The chlorofluorocarbon CCl_{2}F_{2} can be recycled into a different compound by reaction with hydrogen to produce CH_{2}F_{2}(*g*), a compound useful in chemical manufacturing:

\({\text{CCl}}_{2}{\text{F}}_{2}\left(g\right)+4{\text{H}}_{2}\left(g\right)\phantom{\rule{0.2em}{0ex}}⟶\phantom{\rule{0.2em}{0ex}}{\text{CH}}_{2}{\text{F}}_{2}\left(g\right)+2\text{HCl}\left(g\right)\)

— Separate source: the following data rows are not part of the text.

(** * The further properties on sample inputs *)

(** The body [{}] in one chunk and in two. *)
Lemma chunking_is_irrelevant_sample :
  handleRequest (post_in_two "{" "}") fresh_response init
  = handleRequest (post body_query) fresh_response init.
Proof. apply chunking_is_irrelevant; reflexivity. Defined.

(** The report of [web] with the method spelled [post]. *)
Lemma method_case_is_irrelevant_sample :
  handleRequest (post_lowercase body_web) fresh_response init
  = handleRequest (post body_web) fresh_response init
  ∧ handleRequest
      {| url := url (post_lowercase body_web);
         method := toUpperCase (method (post_lowercase body_web));
         chunks := chunks (post_lowercase body_web);
         ending := ending (post_lowercase body_web);
         client_address := client_address (post_lowercase body_web) |}
      fresh_response init
    = handleRequest (post_lowercase body_web) fresh_response init.
Proof. apply method_case_is_irrelevant; reflexivity. Defined.

(** The body [{"services":null}]. *)
Lemma null_body_throws_sample :
  handleRequest (post body_services_null) fresh_response init = Throw TypeError init.
Proof.
  apply (null_body_throws (post body_services_null) fresh_response init
           (VObj {[ "services" := VNull ]})); [reflexivity..|].
  right. reflexivity.
Defined.


(** The report of [web] into the empty registry and into one that holds [0]. *)
Lemma report_overwrites_sample :
  ∃ entry,
    services web_state !! "web" = Some entry
    ∧ services (state_of (sample_handle (post body_web) array_state)) !! "web" = Some entry
    ∧ (is_object entry = true →
       field "rinfo" entry = Some (client_address (post body_web))).
Proof.
  apply (report_overwrites (post body_web) fresh_response
           init (snapshot_response web_state) web_state
           array_state
           (snapshot_response (state_of (sample_handle (post body_web) array_state)))
           (state_of (sample_handle (post body_web) array_state)) "web").
  - vm_compute. reflexivity.
  - vm_compute. reflexivity.
  - vm_compute. left.
  - discriminate.
Defined.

(a) Outline the steps necessary to answer the following question: What volume of hydrogen at 225 atm and 35.5 °C would be required to react with 1 ton (1.000 \(×\) 10^{3} kg) of CCl_{2}F_{2}?

(b) Answer the question.

(a) Determine the molar mass of CCl_{2}F_{2}. From the balanced equation, calculate the moles of H_{2} needed for the complete reaction. From the ideal gas law, convert moles of H_{2} into volume. (b) 3.72 \(×\) 10^{3} L

Automobile air bags are inflated with nitrogen gas, which is formed by the decomposition of solid sodium azide (NaN_{3}). The other product is sodium metal. Calculate the volume of nitrogen gas at 27 °C and 756 torr formed by the decomposition of 125 g of sodium azide.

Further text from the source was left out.